### Work to be completed
In the records below, find each line holding the word "arrays" and copy it.

### Information given

-------

(** From the state at the iteration [j] the loop of [arnoldi] returns; the
    [k] columns that it has built are orthonormal; [k < m] is the iteration
    in which the residual failed the test, and [k = m] means that the loop
    has run through. *)
Lemma arnoldi_run_post A b l j V H :
  (j + l = m.+1)%N -> arnoldi_at A b j (V, H) ->
  exists V' H' k,
    [/\ loop_ (arnoldi_body A) (iota j l) (V, H) = Val (V', H'),
        (0 < k <= m)%N, orthonormal_upto V' k, zero_from V' k
      & if (k < m)%N
        then exists H0,
               arnoldi_at A b k (V', H0)
               /\ ~~ (tol C < norm2 (arnoldi_project A V' H0 k).1)
        else arnoldi_at A b m.+1 (V', H')].
Proof.
elim: l j V H => [|l IH] j V H Hjl Hat.
  rewrite addn0 in Hjl; rewrite Hjl in Hat.
  have [_ /= [Hon _ _]] := arnoldi_at_inv Hat.
  exists V, H, m; split.
  - by [].
  - by rewrite ltn0Sn leqnn.
  - by move: Hon; rewrite (minn_idPr (leqnSn m)).
  - by move=> k Hk1 Hk2; move: (leq_trans Hk2 Hk1); rewrite ltnn.
  - by rewrite ltnn.
have [/andP[Hj0 _] /= Hinv] := arnoldi_at_inv Hat.
have Hjm : (j <= m)%N by rewrite -ltnS -Hjl addnS ltnS leq_addr.
have Hjl' : (j.+1 + l = m.+1)%N by rewrite addSnnS.
rewrite /=; move: (Hjm); rewrite leq_eqVlt => /orP[/eqP Hjm1|Hjm1].
  have Hbody : arnoldi_body A j (V, H)
               = Val (Next (V, (arnoldi_project A V H j).2)).
    by rewrite Hjm1 arnoldi_body_last.
  rewrite Hbody; apply: IH => //.
  exact: arnoldi_at_next Hat Hjm Hbody.
have Hj : (0 < j < m)%N by rewrite Hj0.
have Hbody := arnoldi_body_eq A V H Hj; rewrite /= in Hbody.
case Htol: (tol C < norm2 (arnoldi_project A V H j).1) Hbody => Hbody.
  rewrite Hbody; apply: IH => //.
  exact: arnoldi_at_next Hat Hjm Hbody.
rewrite Hbody; case: Hinv => Hon HV _.
exists V, (set (arnoldi_project A V H j).2 j j.-1
             (norm2 (arnoldi_project A V H j).1)), j.
split.
- by [].
- by rewrite Hj0.
- by move: Hon; rewrite minn_lt.
- by [].
- by rewrite Hjm1; exists H; rewrite Htol.
Qed.

(** C2: for a non-zero [b], [arnoldi(A, b)] returns, and the columns of the
    returned [V] that were constructed, those below some [k] with
    [0 < k <= m], are orthonormal in exact arithmetic; the other columns
    are zero.  When [k < m] the call has entered the iteration [k] with the
    returned [V], and the residual of [A V[:, k-1]] against the columns of
    [V] failed the test there: [k] is the iteration of the breakdown.
    When [k = m] the loop has run through all its iterations with the
    returned arrays: without a breakdown all [m] columns are built. *)
Theorem arnoldi_orthonormal A b :
  b != 0 ->
  exists V H k,
    [/\ arnoldi A b = Val (V, H), (0 < k <= m)%N,
        orthonormal_upto V k, zero_from V k
      & if (k < m)%N
        then exists H0,
               arnoldi_at A b k (V, H0)
               /\ ~~ (tol C < norm2 (arnoldi_project A V H0 k).1)
        else arnoldi_at A b m.+1 (V, H)].
Proof.
move=> Hb; have Hinit := arnoldi_init_nonzero Hb.
rewrite /arnoldi Hinit /ebind.
by apply: arnoldi_run_post; [rewrite add1n | apply: arnoldi_at_first].
Qed.

(** C3: when [arnoldi(A, b)] enters an iteration [j < m] with the arrays
    [V] and [H], it stores the norm of [w] in [H[j, j-1]]; if that exceeds
    [1e-12], the quotient [w / H[j, j-1]] becomes the column [j] of [V] and
    the call enters the iteration [j + 1]; otherwise the call returns
    [(V, H)] at once, as a value, and the columns of [V] and of [H] from
    [j] on are zero. *)
Theorem arnoldi_breakdown A b j V H :
  arnoldi_at A b j (V, H) -> (j < m)%N -> arnoldi_step_policy A b j V H.
Proof.
move=> Hat Hjm; rewrite /arnoldi_step_policy.
set w := (arnoldi_project A V H j).1.
set H2 := set _ j j.-1 (norm2 w).
set V2 := setc V j _.
have [/andP[Hj0 _] /= [_ HV HH]] := arnoldi_at_inv Hat.
have Hj : (0 < j < m)%N by rewrite Hj0.
have Hget : get H2 j j.-1 = norm2 w.
  by rewrite /H2 get_set_eq // prednK // ltnW.
have HV2 : V2 = setc V j ((norm2 w)^-1 *: w).
  rewrite /V2 Hget; congr setc.
  by apply/matrixP=> r c; rewrite !mxE mulrC (ord1 c).
have Hbody := arnoldi_body_eq A V H Hj.
rewrite /= -/w -/H2 -HV2 -Hget in Hbody.
split=> // Htol.
  rewrite Htol in Hbody; split=> //; first by rewrite /V2 getc_setc_eq.
  exact: arnoldi_at_next Hat (ltnW Hjm) Hbody.
rewrite (negbTE Htol) in Hbody; split=> //.
  by rewrite (arnoldi_at_run Hat) subSn ?(ltnW Hjm) //= Hbody.
exact: arnoldi_project_zero_from.
Qed.

End ArnoldiTheory.

Section ArnoldiWitnesses.

Import Krylov.
Local Open Scope ring_scope.

Let b2 : 'cV[algC]_2 := const_mx 1.

Lemma b2_neq0 : b2 != 0.
Proof.
apply/eqP=> /matrixP /(_ 0 0); rewrite !mxE => /eqP.
by rewrite oner_eq0.
Qed.

Lemma arnoldi_breakdown_witness :
  let A : 'M[algC]_2 := 1%:M in
  let b : 'cV[algC]_2 := const_mx 1 in
  let V : 'M[algC]_2 := setc 0 0 ((norm2 b)^-1 *: b) in
  [/\ arnoldi_at A b 1 (V, 0), (1 < 2)%N
    & arnoldi_step_policy A b 1 V 0].
Proof.
move=> A b V.
have Hat : arnoldi_at A b 1 (V, 0).
  exact: arnoldi_at_first (arnoldi_init_nonzero b2_neq0).
by split; [exact: Hat | | apply: (arnoldi_breakdown Hat)].
Defined.

End ArnoldiWitnesses.

(** ** lanczos and krylov_expm *)

Section LanczosTheory.

Import Krylov.
Local Open Scope ring_scope.

Variable C : numClosedFieldType.
Variable m' : nat.
Local Notation m := m'.+1.

Local Arguments arnoldi_body : simpl never.
Local Arguments arnoldi_project : simpl never.

Implicit Types (A V H W : 'M[C]_m) (b w u v : 'cV[C]_m) (i j k : nat).

Lemma getv_setv_eq (a : 'cV[C]_m) j (x : C) :
  (j < m)%N -> getv (setv a j x) j = x.
Proof. by move=> Hj; rewrite /getv mxE inordK // eqxx. Qed.

Lemma norm2_0 : norm2 (0 : 'cV[C]_m) = 0.
Proof. by apply/eqP; rewrite norm2_eq0. Qed.

Lemma is_hermitian_1 : is_hermitian (1%:M : 'M[C]_m).
Proof. by rewrite /is_hermitian map_scalar_mx rmorph1 tr_scalar_mx. Qed.

(** The state of [lanczos] before its loop, for the identity matrix: the
    first residual [W[:, 0]] is zero. *)
Lemma lanczos_init_1 b :
  b != 0 ->
  let v0 := (norm2 b)^-1 *: b in
  lanczos_init 1%:M b
  = Val (LanczosState (setc 0 0 v0) (setc 0 0 0) (setv 0 0 1) 0).
Proof.
move=> Hb v0; have Hh : norm2 b != 0 by rewrite norm2_eq0.
rewrite /lanczos_init vdiv_nonzero //= -/v0 getc_setc_eq // mul1mx.
by rewrite normalised_unit // getv_setv_eq // scale1r subrr.
Qed.

(** The iteration [j = 2] on a zero residual divides by [beta[1] = 0]. *)
Lemma lanczos_body_zero_residual A (s : lanczos_state C m') :
  (1 < m)%N -> getc (lz_W s) 0 = 0 ->
  getv (setv (lz_beta s) 1 (norm2 (getc (lz_W s) 0))) 1 = 0
  /\ lanczos_body A 2 s = ZeroDivide 2.
Proof.
move=> Hm HW; rewrite /lanczos_body /= HW norm2_0 getv_setv_eq //.
by rewrite vdiv_zero.
Qed.

(** On the identity matrix of order at least 2, [lanczos] divides by
    [beta[1] = 0] in its first iteration [j = 2], whatever [b] is. *)
Lemma lanczos_identity b :
  (1 < m)%N -> b != 0 -> lanczos 1%:M b = ZeroDivide 2.
Proof.
move=> Hm Hb; rewrite /lanczos lanczos_init_1 // /ebind.
have -> : iota 2 m' = 2 :: iota 3 m'.-1 by rewrite -{1}(prednK Hm).
rewrite [loop_ _ _ _]/=.
set s := LanczosState _ _ _ _.
have HW : getc (lz_W s) 0 = 0 by rewrite getc_setc_eq.
by have [_ ->] := lanczos_body_zero_residual 1%:M Hm HW.
Qed.



(** *** The run of [lanczos] *)

Local Arguments lanczos_body : simpl never.






Variable expm : 'M[C]_m -> 'M[C]_m.


End LanczosTheory.

(** C4: in every order [n >= 2] the identity matrix [A], which is
    Hermitian, and the first vector [b] of the standard basis, for which
    [A b = b] and the Krylov subspace is the line of [b], are such that
    [lanczos(A, b)] enters its loop, finds [beta[1] = 0] in the iteration
    [j = 2] and divides [W[:, 0]] by it: nothing guards the division. *)
Theorem lanczos_unguarded_division (C : numClosedFieldType) (n' : nat) :
  let A : 'M[C]_n'.+2 := 1%:M%R in
  let b : 'cV[C]_n'.+2 := delta_mx 0%R 0%R in
  exists s : Krylov.lanczos_state C n'.+1,
    [/\ Krylov.is_hermitian A, b != 0%R /\ (A *m b)%R = b,
        Krylov.lanczos_init A b = Val s,
        Krylov.getv
          (Krylov.setv (Krylov.lz_beta s) 1
             (Krylov.norm2 (Krylov.getc (Krylov.lz_W s) 0))) 1 = 0%R
      & Krylov.lanczos_body A 2 s = ZeroDivide 2
        /\ Krylov.lanczos A b = ZeroDivide 2].
Proof.
move=> A b.
have Hb : b != 0%R.
  apply/eqP=> /matrixP /(_ 0%R 0%R); rewrite !mxE !eqxx => /eqP.
  by rewrite oner_eq0.
pose s := Krylov.LanczosState
            (Krylov.setc 0 0 ((Krylov.norm2 b)^-1 *: b))%R
            (Krylov.setc 0 0 0)%R (Krylov.setv 0 0 1)%R (0%R : 'cV[C]_n'.+2).
have Hinit : Krylov.lanczos_init A b = Val s := lanczos_init_1 Hb.
have HW : Krylov.getc (Krylov.lz_W s) 0 = 0%R by rewrite getc_setc_eq.
have [Hbeta Hbody] := lanczos_body_zero_residual A (isT : 1 < n'.+2) HW.
exists s; split=> //; first exact: is_hermitian_1.
- by rewrite /A mul1mx.
- by split=> //; apply: lanczos_identity.
Qed.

-------

### Response area
    returned arrays: without a breakdown all [m] columns are built. *)
(** C3: when [arnoldi(A, b)] enters an iteration [j < m] with the arrays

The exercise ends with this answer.